Records to use:
########

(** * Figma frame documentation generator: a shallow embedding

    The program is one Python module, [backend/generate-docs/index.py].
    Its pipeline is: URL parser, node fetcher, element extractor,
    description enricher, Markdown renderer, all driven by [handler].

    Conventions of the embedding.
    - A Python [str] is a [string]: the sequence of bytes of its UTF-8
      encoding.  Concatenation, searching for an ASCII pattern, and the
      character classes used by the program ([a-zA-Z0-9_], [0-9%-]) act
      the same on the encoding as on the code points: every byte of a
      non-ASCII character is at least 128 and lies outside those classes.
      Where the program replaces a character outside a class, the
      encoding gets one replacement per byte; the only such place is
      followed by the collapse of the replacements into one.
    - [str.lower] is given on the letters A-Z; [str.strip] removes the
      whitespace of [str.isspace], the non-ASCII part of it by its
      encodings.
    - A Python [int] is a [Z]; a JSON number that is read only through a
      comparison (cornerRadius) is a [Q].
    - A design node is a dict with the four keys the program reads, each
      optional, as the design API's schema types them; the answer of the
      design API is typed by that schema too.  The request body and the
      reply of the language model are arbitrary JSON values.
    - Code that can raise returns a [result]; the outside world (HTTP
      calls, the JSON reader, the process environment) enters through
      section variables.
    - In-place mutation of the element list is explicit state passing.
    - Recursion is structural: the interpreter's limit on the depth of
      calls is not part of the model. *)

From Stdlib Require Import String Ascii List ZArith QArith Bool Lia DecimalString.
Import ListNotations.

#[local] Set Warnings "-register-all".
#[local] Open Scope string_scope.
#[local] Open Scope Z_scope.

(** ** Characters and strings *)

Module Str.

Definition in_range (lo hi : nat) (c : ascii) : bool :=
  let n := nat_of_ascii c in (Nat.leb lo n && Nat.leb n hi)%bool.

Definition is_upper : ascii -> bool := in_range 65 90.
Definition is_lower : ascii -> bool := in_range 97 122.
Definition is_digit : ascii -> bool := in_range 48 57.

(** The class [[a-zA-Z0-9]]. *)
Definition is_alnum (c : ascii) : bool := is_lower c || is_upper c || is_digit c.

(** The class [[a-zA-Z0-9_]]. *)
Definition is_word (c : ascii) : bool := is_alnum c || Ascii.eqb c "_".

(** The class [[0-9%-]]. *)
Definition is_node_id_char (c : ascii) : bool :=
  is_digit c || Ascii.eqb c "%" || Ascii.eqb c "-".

########

Within the listing above, locate the line containing "character classes used" and the line containing "followed by the". Reproduce those two lines and all lines between them exactly, with nothing added.

      character classes used by the program ([a-zA-Z0-9_], [0-9%-]) act
      the same on the encoding as on the code points: every byte of a
      non-ASCII character is at least 128 and lies outside those classes.
      Where the program replaces a character outside a class, the
      encoding gets one replacement per byte; the only such place is
      followed by the collapse of the replacements into one.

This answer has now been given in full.